The Penobscot Black Bear Study is a research program developed by an interdisciplinary group of scientists and practitioners interested in studying black bears on Tribal Lands in Maine. The purpose of the work is to learn about black bear ecology, population dynamics, foraging behavior, and health to help guide black bear conservation and management in Maine and develop solutions for human disease. This summer, we will collect bear hair from free-ranging bears using noninvasive hair traps. DNA from hair will be used to estimate the density of bears in the study area and stable isotopes will be used to estimate their diets. We also hope to begin trapping and collaring bears to record their movements, estimate their home ranges, and understand their habitat use. All work will be conducted on Penobscot tribal lands in collaboration with Dr. Jack Hopkins from Center for Wildlife Studies, Dr. Jake Ferguson from University of Hawaii, and Dr. Ron Korstanje from Jackson Laboratory. Work will run from July–September.

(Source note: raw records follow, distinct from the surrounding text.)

(** The traversal from any cache: it completes when the roles still free
    suffice, and stops on a LOG(FATAL) otherwise. *)
Lemma egress_traverse_from (l : list (Z * Egress.t)) : ∀ cache,
  NoDup l.*1 →
  (∀ id, id ∈ l.*1 → egressId2EgressAndBool_ cache !! id = None) →
  INVALID ∉ l.*1 →
  let fits := roles_fit (drop_taken cache) (to_cpu_taken cache)
                (egressOrEcmpIdsFromHostTable_ cache) l in
  (fits → ∃ cache', opennsl_l3_egress_traverse l cache = Ok cache') ∧
  (¬ fits → ∃ what, opennsl_l3_egress_traverse l cache = Abort (LogFatal what)).
Proof.
  unfold roles_fit.
  induction l as [|[id e] l IH]; intros cache Hnd Hfresh Hinv.
  { split; [by eexists|]. intros Hn. exfalso. apply Hn.
    unfold drop_taken, to_cpu_taken, count_where. simpl.
    repeat case_decide; lia. }
  rewrite fmap_cons in Hnd, Hfresh, Hinv. simpl in Hnd, Hfresh, Hinv.
  apply NoDup_cons in Hnd as [Hid Hnd].
  apply not_elem_of_cons in Hinv as [Hne Hinv].
  pose proof (egressTraversalCallback_cases id e cache
                (Hfresh id ltac:(by left))) as Hcb.
  change (opennsl_l3_egress_traverse ((id, e) :: l) cache)
    with (egressTraversalCallback id e cache ≫= opennsl_l3_egress_traverse l).
  rewrite unreferenced_cons. simpl.
  case_bool_decide as Hin; simpl in Hcb.
  - (* referenced by the host table *)
    rewrite bool_decide_eq_false_2 by (by intros ?).
    rewrite Hcb. simpl.
    apply (IH (set_egressId2EgressAndBool (<[id := (e, false)]>) cache)); try done.
    intros id' Hid'. simpl. rewrite lookup_insert_ne by (by intros ->).
    apply Hfresh. by right.
  - rewrite bool_decide_eq_true_2 by done.
    rewrite !count_where_cons.
    unfold no_role, to_cpu_role in *. unfold drop_role in *. simpl in *.
    destruct (has_drop_flag e); simpl in *.
    + (* the drop role *)
      unfold drop_taken at 1 2. case_decide as Hfree.
      * rewrite Hcb. simpl.
        specialize (IH (set_dropEgressId id cache) Hnd).
        destruct IH as [IHok IHbad]; try done.
        { intros id' Hid'. simpl. apply Hfresh. by right. }
        unfold drop_taken, to_cpu_taken in IHok, IHbad. simpl in IHok, IHbad.
        rewrite decide_False in IHok, IHbad by done.
        unfold to_cpu_taken.
        split; intros Hfits; [apply IHok|apply IHbad]; lia.
      * destruct Hcb as [what ->]. simpl.
        split; [intros Hfits; lia|]. intros _. by eexists.
    + destruct (has_to_cpu_flag e); simpl in *.
      * (* the to-CPU role *)
        unfold to_cpu_taken at 1 2. case_decide as Hfree.
        -- rewrite Hcb. simpl.
           specialize (IH (set_toCPUEgressId id cache) Hnd).
           destruct IH as [IHok IHbad]; try done.
           { intros id' Hid'. simpl. apply Hfresh. by right. }
           unfold drop_taken, to_cpu_taken in IHok, IHbad. simpl in IHok, IHbad.
           rewrite (decide_False (P := id = INVALID)) in IHok, IHbad by done.
           unfold drop_taken.
           split; intros Hfits; [apply IHok|apply IHbad]; lia.
        -- destruct Hcb as [what ->]. simpl.
           split; [intros Hfits; lia|]. intros _. by eexists.
      * (* neither flag *)
        destruct Hcb as [what ->]. simpl.
        split; [intros Hfits; lia|]. intros _. by eexists.
Qed.

(** The host and route traversals, which run before the egress
    traversal, leave the singleton ids unset and the egress map empty. *)
Lemma before_egress_traversal (p : BcmPlatform) (hosts : list Host.t)
    (routes : list Route.t) :
  let cache := opennsl_l3_route_traverse routes
                 (opennsl_l3_host_traverse hosts (BcmWarmBootCache_new p)) in
  dropEgressId_ cache = INVALID ∧ toCPUEgressId_ cache = INVALID ∧
  egressId2EgressAndBool_ cache = ∅.
Proof.
  simpl.
  assert (Hhosts : ∀ hs c,
            dropEgressId_ (opennsl_l3_host_traverse hs c) = dropEgressId_ c ∧
            toCPUEgressId_ (opennsl_l3_host_traverse hs c) = toCPUEgressId_ c ∧
            egressId2EgressAndBool_ (opennsl_l3_host_traverse hs c)
              = egressId2EgressAndBool_ c).
  { induction hs as [|h hs IH]; intros c; [done|].
    change (opennsl_l3_host_traverse (h :: hs) c)
      with (opennsl_l3_host_traverse hs (hostTraversalCallback h c)).
    destruct (IH (hostTraversalCallback h c)) as (-> & -> & ->). done. }
  assert (Hroutes : ∀ rs c,
            dropEgressId_ (opennsl_l3_route_traverse rs c) = dropEgressId_ c ∧
            toCPUEgressId_ (opennsl_l3_route_traverse rs c) = toCPUEgressId_ c ∧
            egressId2EgressAndBool_ (opennsl_l3_route_traverse rs c)
              = egressId2EgressAndBool_ c).
  { induction rs as [|r rs IH]; intros c; [done|].
    change (opennsl_l3_route_traverse (r :: rs) c)
      with (opennsl_l3_route_traverse rs (routeTraversalCallback r c)).
    destruct (IH (routeTraversalCallback r c)) as (-> & -> & ->).
    unfold routeTraversalCallback. by destruct (_ && _). }
  destruct (Hroutes routes (opennsl_l3_host_traverse hosts (BcmWarmBootCache_new p)))
    as (-> & -> & ->).
  destruct (Hhosts hosts (BcmWarmBootCache_new p)) as (-> & -> & ->). done.
Qed.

- Works well independently and in small groups
- Self-motivated and hard-working with a positive attitude
- Experience conducting vegetation surveys and classifying habitats/cover types in Maine
- Comfortable navigating safely in the Maine woods
- Valid driver’s license with access to a personal vehicle
- Willingness to camp in a primitive setting with little to no amenities
- Ability to commit to, at least, 2 weeks of work throughout the summer
- First 2 weeks (6/28 - 7 - 12) and final 2 weeks (~ 8/23 - 9/6) are most crucial.